» **Saved data entries**:

Lemma slot_becomes c x ph new d' :
  slot_strand c x ph → strand_step next x new d' → honest d' → becomes (CHandler (number c) ph) new d'.
Proof.
  intros Hx Hst Hh. destruct Hx as [pos slot Hs|pos slot Hs|pos slot Hs|pos slot r Hs Hr Hch|pos slot r Hs Hr|pos slot n Hs Hn];
    try (apply step_active in Hst; body Hst).
  - injection Hst as <- <-. apply becomes_same. auto with strands.
  - injection Hst as <- <-. apply becomes_same. auto with strands.
  - apply step_waiting in Hst as (r & -> & ->). apply Forall_cons in Hh as [Hh _].
    pose proof (zlen_nonneg slot). rewrite u32_small in Hh |- * by lia.
    apply recv_answered; [done|..]; intros; auto with strands.
  - pose proof Hch as (Hr0 & Hpos & Hmax).
    assert (Hx : zlen (slice (incoming (number c)) pos r) = r) by (rewrite zlen_slice; lia).
    destruct (write_at_ok slot 0 (slice (incoming (number c)) pos r)) as (slot' & Heq & Hlen & Hsl & _);
      [done|lia|].
    rewrite (fault_free _ _ _ Heq) in Hst. rewrite Hx in Hsl. rewrite <-Hsl.
    eapply received_becomes; [exact Hst|apply (KSlot c), SlReturn; lia|].
    rewrite after_recv_fixed_chunk by done. apply (KSlot c), SlGot; lia.
  - injection Hst as <- <-. apply becomes_same. rewrite (proj2 (Z.leb_gt r 0)) by lia.
    apply (KSlot c), SlGot; [done|lia].
  - injection Hst as <- <-. apply becomes_same, (KSend c).
    assert (Hx : zlen (slice slot 0 n) = n) by (rewrite zlen_slice; lia).
    rewrite <-Hx at 2. rewrite <-(Z.sub_0_r (zlen (slice slot 0 n))) at 1.
    apply SeTurn; [by constructor|lia|unfold send_limit; lia|done].
Qed.

Lemma strand_becomes x cl new d' :
  classified x cl → strand_step next x new d' → honest d' → becomes cl new d'.
Proof.
  intros [k y built Hy|y Hy|c y ph Hy|c y ph Hy|c y ph Hy] Hst Hh.
  - by eapply accept_becomes.
  - by eapply free_becomes.
  - by eapply buffer_becomes.
  - by eapply slot_becomes.
  - by eapply send_becomes.
Qed.

(** No strand at the bottom of its stack lets an exception out. *)
Lemma no_fault l x cl : classified (Active l []) cl → next l ≠ Uncaught x.
Proof.
  intros Hx Hn. inversion Hx as [k y built Hy|y Hy|c y ph Hy|c y ph Hy|c y ph Hy]; subst; inversion Hy; subst; body Hn.
  all: repeat match type of Hn with
    | (if ?b then _ else _) = _ => destruct b; try done
    | tick_turn _ = _ => unfold tick_turn in Hn
    end; try done.
  - destruct cs; [unfold tick_turn in Hn; by destruct (ticking _)|done].
  - destruct (slots (number c)); [done|].
    destruct (new_Buffer_spec kInitialSize) as (b & Hnew & _); [by vm_compute..|].
    by rewrite (fault_free _ _ _ Hnew) in Hn.
  - match goal with H : inv ?b |- _ => destruct (retrieveAllAsString_drained b H) as (b' & Heq & _) end.
    by rewrite (fault_free _ _ _ Heq) in Hn.
Qed.

(** ** The whole program *)

Definition kept (sp : list local) (xs : list strand) d : Prop :=
  ∃ l : list (strand * class),
    l.*1 ≡ₚ xs ∧ Forall (λ p, classified p.1 p.2) l ∧ book sp l.*2 d.

(** The entry of a strand among those kept. *)
Lemma kept_split sp x xs d :
  kept sp (x :: xs) d →
  ∃ cl l, classified x cl ∧ l.*1 ≡ₚ xs ∧ Forall (λ p, classified p.1 p.2) l ∧ book sp (cl :: l.*2) d.
Proof.
  intros (l & Hp & Hall & Hb).
  assert (Hin : x ∈ l.*1) by (rewrite Hp; by left).
  apply list_elem_of_fmap in Hin as ([y cl] & Heq & Hin). cbn in Heq. subst y.
  apply elem_of_Permutation in Hin as (l' & Hl'). exists cl, l'.
  rewrite Hl' in Hall, Hp. apply Forall_cons in Hall as [Hx Hall]. cbn in Hp.
  split; [done|]. split; [by apply Permutation_cons_inv in Hp|]. split; [done|].
  eapply book_perm; [|done]. by rewrite Hl'.
Qed.

Lemma kept_join sp x xs cl l d :
  classified x cl → l.*1 ≡ₚ xs → Forall (λ p, classified p.1 p.2) l → book sp (cl :: l.*2) d →
  kept sp (x :: xs) d.
Proof.
  intros Hx Hp Hall Hb. exists ((x, cl) :: l). split; [by constructor|].
  split; [by apply Forall_cons|done].
Qed.

Lemma kept_perm sp xs xs' d : xs ≡ₚ xs' → kept sp xs d → kept sp xs' d.
Proof. intros Hp (l & Hl & ?). exists l. by rewrite Hl. Qed.

Lemma kept_step sp old new rest d d' :
  strand_step next old new d' → honest d' → kept sp (old :: rest) d → kept sp (new ++ rest) (d ++ d').
Proof.
  intros Hst Hh (cl & l & Hx & Hp & Hall & Hb)%kept_split.
  destruct (strand_becomes old cl new d' Hx Hst Hh sp l.*2 d Hb) as (ncl & Hnew & Hb').
  exists (zip new ncl ++ l). pose proof (Forall2_length _ _ _ Hnew) as Hlen.
  rewrite !fmap_app, fst_zip, snd_zip by lia. split; [by rewrite Hp|]. split; [|done].
  apply Forall_app. split; [|done]. clear -Hnew. induction Hnew; constructor; done.
Qed.

Lemma new_book sp : omap accept_of sp = [] → book sp [] [].
Proof.
  intros Hsp. exists 0%nat. split; cbn; try done; try lia.
  - constructor.
  - by intros ? ? ?%not_elem_of_nil.
  - intros n _. constructor.
Qed.

Lemma kept_spawn sp l xs d : boot (sp ++ [l]) → kept sp xs d → kept (sp ++ [l]) (Active l [] :: xs) d.
Proof.
  intros Hb (lst & Hp & Hall & Hbk).
  apply (kept_join _ _ _ (match l with AcceptTurn k => CAccept k false | _ => CFree end) lst); [|done|done|].
  - destruct Hb as [Hb _]. apply Forall_app in Hb as [_ Hl]. apply Forall_cons in Hl as [Hl _].
    destruct l as [[|k]| | | |j| | | | | | | | | | | | | | | | |]; try done; auto with strands.
  - by apply book_boots.
Qed.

» **Work instruction**: Starting at the line above that holds "assert (Hx : zlen (slice (incoming" and ending at the line that holds "rewrite <-Hx at", transcribe each line exactly and include no other lines.

» **Final answer**:
    assert (Hx : zlen (slice (incoming (number c)) pos r) = r) by (rewrite zlen_slice; lia).
    destruct (write_at_ok slot 0 (slice (incoming (number c)) pos r)) as (slot' & Heq & Hlen & Hsl & _);
      [done|lia|].
    rewrite (fault_free _ _ _ Heq) in Hst. rewrite Hx in Hsl. rewrite <-Hsl.
    eapply received_becomes; [exact Hst|apply (KSlot c), SlReturn; lia|].
    rewrite after_recv_fixed_chunk by done. apply (KSlot c), SlGot; lia.
  - injection Hst as <- <-. apply becomes_same. rewrite (proj2 (Z.leb_gt r 0)) by lia.
    apply (KSlot c), SlGot; [done|lia].
  - injection Hst as <- <-. apply becomes_same, (KSend c).
    assert (Hx : zlen (slice slot 0 n) = n) by (rewrite zlen_slice; lia).
    rewrite <-Hx at 2. rewrite <-(Z.sub_0_r (zlen (slice slot 0 n))) at 1.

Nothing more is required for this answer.